Más cerca de
la catástrofe
Cuando se atraviesan épocas de ruptura, siempre ocurre que las figuras y los conflictos tienden a adquirir un significado simbólico.
Hay momentos de crisis, por así decirlo, normales, en
los que el Orden y la Ley se reajustan o se reforman para poder adaptarse a los
cambios de la situación y así resistir y perdurar.

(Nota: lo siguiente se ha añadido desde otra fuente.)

(** ** What a result holds *)

Lemma first_valid_loop_holds (l : list Candidate.t) :
  forall n repair strat all_repairs last_error,
    strat <> All ->
    Forall from_detector l ->
    (repair = false -> all_repairs = []) ->
    exists r,
      first_valid_loop loads n repair l all_repairs last_error = Ret r
      /\ holds_well loads repair strat n r.
Proof.
  induction l as [|c l IH];
    intros n repair strat all_repairs last_error Hs Hall Hrep;
    cbn [first_valid_loop].
  - rewrite result_new_ok by reflexivity. eexists. split; [reflexivity|].
    unfold holds_well. cbn. repeat split; try discriminate. exact Hrep.
  - inversion Hall as [|? ? Hc Hl]; subst.
    destruct (detector_confidences_ok _ Hc) as (H1 & H2 & H3 & H4).
    destruct (loads (Candidate.raw c)) as [d|e] eqn:Hd.
    + rewrite result_new_ok by exact H1. eexists. split; [reflexivity|].
      unfold holds_well. cbn. repeat split; try discriminate.
      intros _. destruct strat; [| |contradiction];
        exists (Candidate.raw c), d; repeat split; try assumption;
        discriminate.
    + destruct repair; cbn [negb];
        [|apply IH; [exact Hs|exact Hl|exact Hrep]].
      destruct (loads (RepairResult.repaired _)) as [d|e'] eqn:Hd';
        [|apply IH; [exact Hs|exact Hl|discriminate]].
      destruct (RepairResult.repairs_applied _) eqn:Hlab,
        (RepairResult.is_truncated _);
        (rewrite result_new_ok by assumption);
        (eexists; split; [reflexivity|]);
        unfold holds_well; cbn; repeat split; try discriminate;
        intros _; (destruct strat; [| |contradiction]);
        eexists; exists d; repeat split; try exact Hd'; discriminate.
Qed.

Lemma extract_all_fold_holds (l : list Candidate.t) :
  forall repair s,
    (repair = false -> as_all_repairs s = []) ->
    let s' := fold_left (extract_all_step loads repair) l s in
    (repair = false -> as_all_repairs s' = [])
    /\ (results s <> [] -> results s' <> []).
Proof.
  induction l as [|c l IH]; intros repair s Hrep; cbn [fold_left].
  - split; [exact Hrep|tauto].
  - cbn zeta in IH.
    assert (Hstep :
      (repair = false ->
       as_all_repairs (extract_all_step loads repair s c) = [])
      /\ (results s <> [] ->
          results (extract_all_step loads repair s c) <> [])).
    { unfold extract_all_step.
      destruct (loads (Candidate.raw c)) as [d|e].
      - cbn. split; [exact Hrep|]. intros _ H.
        apply app_eq_nil in H. destruct H as [_ H]. discriminate.
      - destruct repair; cbn [negb]; [|split; [exact Hrep|tauto]].
        destruct (loads (RepairResult.repaired _)) as [d|e']; cbn.
        + split; [discriminate|]. intros _ H.
          apply app_eq_nil in H. destruct H as [_ H]. discriminate.
        + split; [discriminate|tauto]. }
    destruct Hstep as [Hr Hn].
    destruct (IH repair (extract_all_step loads repair s c) Hr) as [IH1 IH2].
    split; [exact IH1|]. intros H. apply IH2. apply Hn. exact H.
Qed.

Lemma extract_all_holds (l : list Candidate.t) (repair : bool) :
  Forall from_detector l ->
  exists r,
    _extract_all loads l repair = Ret r
    /\ holds_well loads repair All (List.length l) r.
Proof.
  intros Hall. unfold _extract_all.
  set (s0 := {| results := []; as_all_repairs := [];
                successful_methods := []; max_confidence := 0.0 |}).
  pose proof (extract_all_fold_ok V loads repair l s0 Hall eq_refl) as Hmax.
  destruct (extract_all_fold_holds l repair s0 (fun _ => eq_refl))
    as [Hrep _].
  destruct (results (fold_left (extract_all_step loads repair) l s0))
    as [|v vs] eqn:Hres.
  - rewrite result_new_ok by reflexivity. eexists. split; [reflexivity|].
    unfold holds_well. cbn. repeat split; try discriminate. exact Hrep.
  - rewrite result_new_ok by exact Hmax. eexists. split; [reflexivity|].
    unfold holds_well. cbn. repeat split; try discriminate; [exact Hrep|].
    exists (v :: vs). split; [discriminate|reflexivity].
Qed.

(** X10: on every text and configuration the result counts the candidates
    that detection found.  With repair off it carries no repair label.  A
    success under [first] or [largest] carries a raw text that the strict
    decoder accepts, the value it decodes to, and a method; a success under
    [all] carries a non-empty list of values and no raw text.  A failure
    carries no data, no raw text, no method and confidence 0.0. *)
Theorem result_holds_what_was_decoded :
  forall (t : text) (repair : bool) (strat : strategy),
  exists r cands,
    extract_all_candidates unicode_alnum t = Ret cands
    /\ extract_json_with_metadata unicode_alnum loads t repair strat = Ret r
    /\ ExtractResult.candidates_found r = List.length cands
    /\ (repair = false -> ExtractResult.repairs_applied r = [])
    /\ (ExtractResult.success r = true ->
        match strat with
        | All =>
            ExtractResult.raw_json r = None
            /\ exists vs, vs <> [] /\ ExtractResult.data r = Some (Many vs)
        | _ =>
            exists s d,
              ExtractResult.raw_json r = Some s /\ loads s = Decoded d
              /\ ExtractResult.data r = Some (One d)
              /\ ExtractResult.method r <> None
        end)
    /\ (ExtractResult.success r = false ->
        ExtractResult.data r = None /\ ExtractResult.raw_json r = None
        /\ ExtractResult.method r = None
        /\ ExtractResult.confidence r = 0.0%float).
Proof.
  intros t repair strat.
  destruct (extract_all_candidates_ok unicode_alnum t) as [cands [E Hall]].
  assert (H : exists r,
            extract_json_with_metadata unicode_alnum loads t repair strat
            = Ret r
            /\ holds_well loads repair strat (List.length cands) r).
  { destruct cands as [|c cs].
    - rewrite (no_candidate_result t repair strat E).
      eexists. split; [reflexivity|].
      unfold holds_well, no_json_result. cbn.
      repeat split; try discriminate.
    - pose proof (candidates_not_blank t (c :: cs) E ltac:(discriminate))
        as Hs.
      unfold extract_json_with_metadata.
      destruct (Py.strip t) as [|c0 r0]; [contradiction|].
      rewrite E. cbn [bind].
      assert (Hord : forall s,
                Forall from_detector (attempt_order s (c :: cs))).
      { intros s. apply Forall_forall. intros x Hx.
        apply attempt_order_In in Hx. rewrite Forall_forall in Hall.
        apply Hall. exact Hx. }
      destruct strat.
      + unfold _extract_first_valid. rewrite rank_candidates_length.
        apply (first_valid_loop_holds _ _ repair First [] None
                 ltac:(discriminate) (Hord First) (fun _ => eq_refl)).
      + unfold _extract_first_valid.
        rewrite rank_candidates_length, sort_by_size_length.
        apply (first_valid_loop_holds _ _ repair Largest [] None
                 ltac:(discriminate) (Hord Largest) (fun _ => eq_refl)).
      + apply extract_all_holds. exact Hall. }
  destruct H as [r [Er Hr]]. exists r, cands.
  split; [exact E|]. split; [exact Er|]. exact Hr.
Qed.

(** X11: [extract_json] hands out what [extract_json_with_metadata] found.
    On a success it returns the data, whatever [raise_on_error] is.  On a
    failure the result carries an error; [extract_json] returns [None]
    when [raise_on_error] is off and raises that very error when it is on:
    the fallback error of the code is never raised. *)
Theorem extract_json_follows_metadata :
  forall (t : text) (repair : bool) (strat : strategy),
  exists r,
    extract_json_with_metadata unicode_alnum loads t repair strat = Ret r
    /\ (ExtractResult.success r = true ->
        forall raise_on_error,
          extract_json unicode_alnum loads t repair strat raise_on_error
          = Ret (ExtractResult.data r))
    /\ (ExtractResult.success r = false ->
        extract_json unicode_alnum loads t repair strat false = Ret None
        /\ exists e,
             ExtractResult.error r = Some e
             /\ extract_json unicode_alnum loads t repair strat true
                = Raise (ExtractErrorExn e)).
Proof.
  intros t repair strat.
  destruct (extract_json_with_metadata_ok unicode_alnum V loads t repair
              strat) as [r [E (_ & Hf & _ & _)]].
  exists r. split; [exact E|]. unfold extract_json. rewrite E. cbn [bind].
  split.
  - intros Hs raise_on_error. rewrite Hs. reflexivity.
  - intros Hs. rewrite Hs. split; [reflexivity|].
    destruct (Hf Hs) as [_ He].
    destruct (ExtractResult.error r) as [e|]; [|contradiction].
    exists e. split; reflexivity.
Qed.

End EdgeFacts.
Lemma next_id_positive : forall ids, 0 < next_id ids.
Proof.
  unfold next_id. induction ids as [| j t IH]; cbn [fold_right]; [lia |].
  pose proof (Z.le_max_r j (fold_right Z.max 0 t)). lia.
Qed.

Lemma keyed_snoc : forall ids, keyed ids -> keyed (ids ++ [next_id ids]).
Proof.
  intros ids [Hnd Hpos]. split.
  - apply NoDup_app; [assumption | repeat constructor; intros [] | ].
    intros i Hi [<- | []]. apply next_id_above in Hi. lia.
  - apply Forall_app. split; [assumption |].
    repeat constructor. apply next_id_positive.
Qed.

Lemma keyed_insert : forall (A : Type) (key : A -> Z) mk table,
  (forall id, key (mk id) = id) ->
  keyed (map key table) -> keyed (map key (insert key mk table)).
Proof.
  intros A key mk table Hmk H. unfold insert.
  rewrite map_app. simpl. rewrite Hmk. now apply keyed_snoc.
Qed.

Lemma keyed_insert_all : forall (A : Type) (key : A -> Z) rows table,
  Forall (fun mk => forall id, key (mk id) = id) rows ->
  keyed (map key table) -> keyed (map key (insert_all key rows table)).
Proof.
  intros A key rows. unfold insert_all.
  induction rows as [| mk rest IH]; intros table Hrows H; simpl.
  - assumption.
  - inversion Hrows; subst. apply IH; [assumption |].
    now apply keyed_insert.
Qed.

Lemma find_fresh : forall l,
  find (fun f => f_id f =? next_id (map f_id l)) l = None.
Proof.
  intros l. destruct (find _ l) as [f |] eqn:E; [| reflexivity].
  apply find_some in E. destruct E as [Hin Heq].
  apply Z.eqb_eq in Heq.
  pose proof (next_id_above (map f_id l) (f_id f) (in_map f_id l f Hin)). lia.
Qed.
(* ===== verification/_CoqProject ===== *)
-Q . S2P
Prelude.v
LinkedList.v
HeapAdt.v
Tree.v
Bitmap.v
Physical.v
Swapfile.v
VirtMem.v
VirtMemTree.v
VirtMemSplit.v
VirtMemPages.v
VirtMemFault.v
VirtMemCow.v
VirtMemUnmap.v
VirtMemMap.v
VirtMemTheorems.v
KernelHeap.v
KernelHeapInv.v
KernelHeapBlocks.v
KernelHeapAlloc.v
KernelHeapFind.v
KernelHeapTheorems.v
Transfer.v
Buffers.v
ThreadList.v
Scheduler.v
Timer.v
Semaphore.v
SchedulerInv.v
SchedulerSteps.v
SchedulerTheorems.v
Signal.v
Mailbox.v
MailboxConc.v
MailboxTheorems.v
MailboxKernel.v
MailboxAccess.v
Vnode.v
Vfs.v
FileDes.v
VfsPaths.v
VfsOpen.v
FdTables.v
VfsMounts.v
DemoFs.v
DemoFsRead.v
DemoFsFollow.v
DemoFsContract.v
DiskNames.v
FsTable.v
Partition.v
PartitionTheorems.v
Boxes.v
Pipe.v
Pty.v
PtyTheorems.v
Syscalls.v
SyscallsTheorems.v
Process.v
ProcessTable.v
ProcessInv.v
ProcessWait.v
ProcessCreate.v
ProcessKill.v
ProcessRun.v
Irql.v
TimeConv.v
SearchSort.v
CString.v
Strings.v
Stdio.v
Driver.v
DriverTheorems.v
Elf.v
ElfTheorems.v
Message.v
Console.v
Vga.v
Keyboard.v
Ed.v
(* ===== verification/Prelude.v ===== *)
(** * Verification of the Merlon kernel

    Merlon is a small operating system kernel in C for the i386. This library
    models its core and proves what the parts promise each other. The models
    follow the code function by function and keep its names; sources are given
    below relative to src/kernel, except the C library's, relative to src/libc,
    those of the screen and the keyboard, in src/drivers/x86, and the editor, in
    src/applications.

    ** How the kernel is put together

    Interrupts and faults enter at a level (the IRQL). Work that may not run at
    the current level is queued and run when the level drops (irq/irql.c). Threads
    are kept on lists by state (thread/); they block on semaphores
    (sync/semaphore.c), with time-outs kept by the timer. Physical pages come from
    a bitmap and a stack (mem/physical.c). The kernel heap takes spans of pages
    and cuts them into blocks (mem/heap.c). An address space is an AVL tree
    (adt/tree.c) of mappings, written out to the page tables of the machine; page
    faults bring pages in, copy the shared ones, and eviction writes pages to slots
    of the swapfile (mem/virtual.c, mem/swapfile.c). Data crosses between kernel
    and program through checked transfers (vfs/transfer.c). Byte streams pass
    through mailboxes, rings guarded by semaphores (sync/mailbox.c). Files are
    reached by path through mounts and vnodes, whose operations are function
    pointers into drivers, and are held open through counted files and the
    descriptor table of a process (vfs/). Processes own an address space, threads
    and a descriptor table, form a tree, and are waited for by their parent
    (thread/process.c). Below the files are disks with names (vfs/diskutil.c),
    partitions on them (dev/partition.c) and a read-only file system
    (fs/demofs/), found through a table of file systems (fs/filesystem.c);
    beside them pipes (dev/pipe.c) and pseudoterminals (dev/pty.c), which are
    vnodes over mailboxes. Keys typed (ps2/ps2keyboard.c) reach the terminal of
    the console; what programs write to it comes out as escape codes and text
    (util/console.c) on the screen (vga/vga.c). Programs enter through a table
    of system calls (sys/). Drivers are ELF files that are loaded, relocated
    and linked against a table of symbols (util/driver.c, arch/x86/elf/elf.c);
    their pages can be dropped and read again. Programs use the calls through the
    streams of their C library (hosted/stdio/stdio.c), as the text editor does
    (init/ed.c).

    ** The files

    - [Prelude]: outcomes, state passing, machine integers, C arrays, the
      allocator interface, automation.
    - [LinkedList], [HeapAdt], [Tree]: the lists and stacks, the array heap and the
      AVL tree of adt/.
    - [Bitmap]: bits in words. [Physical]: mem/physical.c. [Swapfile]:
      mem/swapfile.c.
    - [VirtMem]: mem/virtual.c and arch/x86/mem/virtual.c. The state [vm] holds the
      entries, the address spaces with their trees, the page directories and
      tables, the frames of memory, and the states of [Physical] and [Swapfile].
      [VirtMemTree] proves the tree operations for entries that do not overlap and
      defines the abstract [view] of an address space, page by page,
      [VirtMemSplit] the invariant [space_ok] and the splitting of entries,
      [VirtMemPages] the agreement [mmu_ok] of mappings and tables,
      [VirtMemFault], [VirtMemCow], [VirtMemUnmap] and [VirtMemMap] the runs of the
      operations, [VirtMemTheorems] what follows from them.
    - [KernelHeap]: mem/heap.c over words of memory. [KernelHeapInv],
      [KernelHeapBlocks], [KernelHeapAlloc] and [KernelHeapFind] carry its
      invariant through the operations; [KernelHeapTheorems] relates it to a map
      of live allocations.
    - [Transfer]: vfs/transfer.c over a paged user memory.
    - [ThreadList], [Scheduler], [Timer], [Semaphore], [Signal]: thread/threadlist.c,
      thread.c, timer.c, signal.c and sync/semaphore.c on one shared state [kern].
      [SchedulerInv] and [SchedulerSteps] keep the invariant that relates lists,
      thread states and semaphore counts; [SchedulerTheorems] states the results.
    - [Mailbox]: sync/mailbox.c, each call a program over the ring and its five
      semaphores. [MailboxConc] interleaves the programs of many threads and
      [MailboxTheorems] relates the interleavings to a bounded queue;
      [MailboxKernel] runs a call over the semaphores of [Semaphore];
      [MailboxAccess] is the transfer through a mailbox.
    - [Vnode]: vfs/vnode.c and vfs/openfile.c with the class [Drivers] of what the
      function pointers of a vnode do; [Vfs]: vfs/vfs.c; [FileDes]: vfs/filedes.c.
      [VfsPaths] proves the path lookup against a walk over components, [VfsOpen]
      the reference counts of opening and closing under the class
      [DriverContract], [VfsMounts] the mounts, [FdTables] the descriptor tables.
    - [Process]: thread/process.c over the class [Kernel] of what it uses of
      threads, semaphores, address spaces and descriptors. [ProcessTable] has trees
      of [Tree] as sets under their comparator, the laws of the class,
      [KernelLaws], and the process table; [ProcessInv] the invariant
      [procs_ok] of the process tree, and reaping; [ProcessCreate], [ProcessKill]
      and [ProcessWait] the operations; [ProcessRun] an instance of the class with
      a run from the first process to a child that ends and is waited for.
    - [Irql]: irq/irql.c, irq/irq.c, sync/spinlock.c and the interrupt masking of
      arch/x86, with the deferred calls in a [HeapAdt].
    - [Buffers]: byte transfers between kernel buffers and their user, shared by
      the devices. [Boxes]: a store of the mailboxes of [Mailbox], for the devices
      that own some.
    - [DiskNames]: vfs/diskutil.c. [Partition]: dev/partition.c, with
      [PartitionTheorems]. [FsTable]: fs/filesystem.c.
    - [DemoFs]: fs/demofs/. [DemoFsRead] proves reading against the bytes of the
      image, [DemoFsFollow] the lookup of names, [DemoFsContract] that it is a
      driver in the sense of [DriverContract], with a run through [Vfs].
    - [Pipe]: dev/pipe.c. [Pty]: dev/pty.c, with [PtyTheorems].
    - [Syscalls]: sys/syscalls.c and the calls on files, over [FileDes] and [Vfs],
      with [SyscallsTheorems]. [Message]: sync/message.c.
    - [Driver]: util/driver.c, with [DriverTheorems]. [Elf]: arch/x86/elf/elf.c over
      the bytes of a file; [ElfTheorems] loads an image through it and relocates
      its pages again through [Driver].
    - [Console]: util/console.c over a class of video drivers. [Vga]: vga/vga.c,
      the instance of that class. [Keyboard]: ps2/ps2keyboard.c, its interrupt
      handler and deferred call on the machine of [Irql].
    - [TimeConv], [SearchSort], [CString], [Strings]: timeconv.c,
      stdlib/search_sort.c, string.c, ctype.c and stdlib/atoi.c of the C library;
      [Strings] is on lists of bytes, for those who read whole strings.
    - [Stdio]: hosted/stdio/stdio.c, streams and formatted output, over the class
      [Sys] of the system calls they make. [Ed]: init/ed.c over [Stdio].

    ** Conventions

    A C function is a definition in [M S], from a state to an [outcome] with the new
    state: a result, a panic with its code, [Faulted] for an access through a
    pointer or index that is not valid (and, in [VirtMem], for a page fault inside
    the kernel), [Blocked] for a lock that cannot come free, [Exhausted] for a loop
    that outran its fuel. Integers are [Z] with the wrap-around of their C type
    written as [u8], [u32], [u64], [i8], [i32]. Structures behind pointers are maps
    from handles; NULL is 0. [Allocator] is what the clients of the heap rely on: a
    fresh handle that is not NULL. The global locks are flags where double
    acquisition matters; the machine has one processor, as in the code. The
    spinlocks around the counts of vnodes and files, the names of locks, log
    messages and the IRQL assertions are left out, except in [Irql] and [Keyboard].

    Code outside src/, callbacks and hardware are parameters: the thread switch and
    its clock, alarm and deferred functions, page accesses of transfers, file
    reads and writes. Fuel stands for loops that are not structural. Lists and
    stores pass their size, sifting in the heap its capacity, the page search the
    number of pages, the deferred-call loop the queue's length; the theorems either
    show that the fuel used by the code's own callers is enough, or are stated for
    every fuel above a bound in terms of the data (the length of the string, list
    or array, the bytes of a transfer, the units of a semaphore).

    ** What the theorems show

    - Scheduler: no sequence of calls panics, faults or loops from a well-formed
      state; no wake-up is lost; the ready list is served round robin; time-outs
      and sleeps end when due; the thread list is a sequence.
    - Kernel heap: a refinement of a map of live allocations, and the contract of
      each call, with the requests that can only panic.
    - Physical memory and swap: pages and slots are handed out once; the fast
      allocator holds the pages of the one it replaces.
    - Virtual memory: [MapVirtEx], [UnmapVirt], [SetVirtPermissions] and the page
      fault handler change exactly the pages they should, in mappings and page
      tables alike; demand-zero and copied pages get a frame that was free and the
      right contents; splitting an entry is invisible; mapping and unmapping are
      inverse. One theorem collects runs that go wrong.
    - Mailboxes: along every interleaving a mailbox is a bounded queue, its lock
      discipline is kept and threads only ever wait because it is full or empty; a
      transfer moves what fits, in order.
    - Files: a path lookup is the walk over its components; opening and closing
      balance the counts, except where stated; a descriptor table is a finite map;
      mounting and unmounting are inverse.
    - Processes: creating, ending and waiting for processes keep the tree, the
      table and the semaphores consistent; a dead child is found and reaped once;
      polling terminates.
    - IRQL and locks: deferred calls run once, in order; critical sections.
    - Disks: a partition confines the requests that begin inside it. A read of a
      file of the demo file system delivers its bytes, at any offset and length,
      within the limit stated; it meets the contract the virtual file system
      relies on.
    - Streams: a pipe and a mailbox deliver what was written, in order; a
      terminal delivers the line that was typed and edited. A program that reads
      a file through system calls, in pieces of any size, gets the file.
    - Drivers: the symbol table is a finite map in which the first address of a
      name stays; a page of a driver that was dropped and read again is the page
      that was loaded and relocated.
    - Screen and keyboard: text written to the console stands on the screen, line
      by line, scrolled; the keys of a text, with shift and caps lock, type it, when
      each key is handled before the next arrives.
    - C library: what is printed to a stream goes to its file in order, up to the
      first write that fails; a number that is printed is read back. The editor
      changes the text as its keys say, and loads what it saved.
    - Transfers between kernel and program copy exactly or change nothing, and can
      be undone. Signals that may not
      be blocked are not. Lists refine sequences, trees stay balanced and ordered,
      the heap sorts, calendar times round-trip, sorting is stable.

    Properties that fail in the code are stated with the condition under which
    they hold, or as a theorem about the failing run.

    ** Not modelled

    - Boot code, descriptor tables, port access, the controllers and the device
      drivers other than the two above: no state to reason about beyond the
      hardware. InitVirt and ArchInitVirt build the kernel tables once at boot;
      the theorems start from an address space whose tables exist. The context
      switch is assembly: the switch of the model ends where the other thread
      continues.
    - Log and panic messages are output only; a panic is an outcome. The null and
      random devices keep no state. The disk cache is switched off in the source,
      and nothing calls the hash map.
    - The system calls on processes, memory, signals and time pass their arguments
      to components whose states are separate models here; the call table takes
      them as a parameter. The program loader, and the loops of the idle and
      cleaner threads, only call into the parts above.
    - FatFs and ACPICA are third-party code. The rest of the hosted C library, its
      allocator and directories, and the shell are clients of the interfaces
      modelled here. *)

From Stdlib Require Export ZArith Lia.
From stdpp Require Export base tactics option list numbers gmap sets sorting.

Pero hay otros en los que la transformación es tan
sistemática, afecta de manera tan orgánica a todos los aspectos de la vida, que
hace que cualquier reforma resulte patética y nos obliga a pensar en nuevos órdenes
globales.
Creo que nuestra época tiene algunos rasgos
catastróficos.
Catástrofe evoca un cambio radical de estado. No es el apocalipsis, pues en la idea de apocalipsis está el juicio divino que pone fin a la historia. Pero hasta igual se le parece porque se percibe de algún modo la tremenda inminencia de este desenlace con su destrucción y ruina.
Nada sigue ya las huellas del tiempo pasado. La
técnica que trastorna de manera imparable nuestras formas de vida no es
simplemente una nueva expresión del “Homo technicus”. Sitúa al propio hombre,
su evolución biológica, como objeto de su propio poder de manipulación y
transformación.
Una inteligencia distinta de la humana será llamada a
programar instituciones, comportamientos, nuestra propia imaginación.
Una metamorfosis análoga está sacudiendo la
geopolítica; los equilibrios entre los grandes espacios que habían
caracterizado la posguerra ya no se sostienen, evidentemente.
O se llega a un acuerdo, a una red de tratados, o
bien, si la locura se sigue desatando, la catástrofe actual provocará el
Apocalipsis.
Otra señal de la época de ruptura que vivimos: la crisis del Derecho en todas sus formas. En los conflictos y guerras en curso ya ni siquiera se hace mención de él. El Derecho no es ya más que el «nombre» del acto en el que realizo mi voluntad de poder.
La legalidad no solo no impide sino que tampoco es obstáculo
para la puesta en práctica del proyecto del más fuerte. En un tiempo el Estado
de derecho era el valor supremo que los occidentales ofrecían y exportaban al
resto del mundo…
Sí, nos encontramos ante una discontinuidad radical en
todos los frentes.
Nada seguirá como antes: y ésta es una parte de la
herencia que estamos dejando hoy a las generaciones futuras.
De este futuro somos responsables en nuestro presente. Más que del pasado.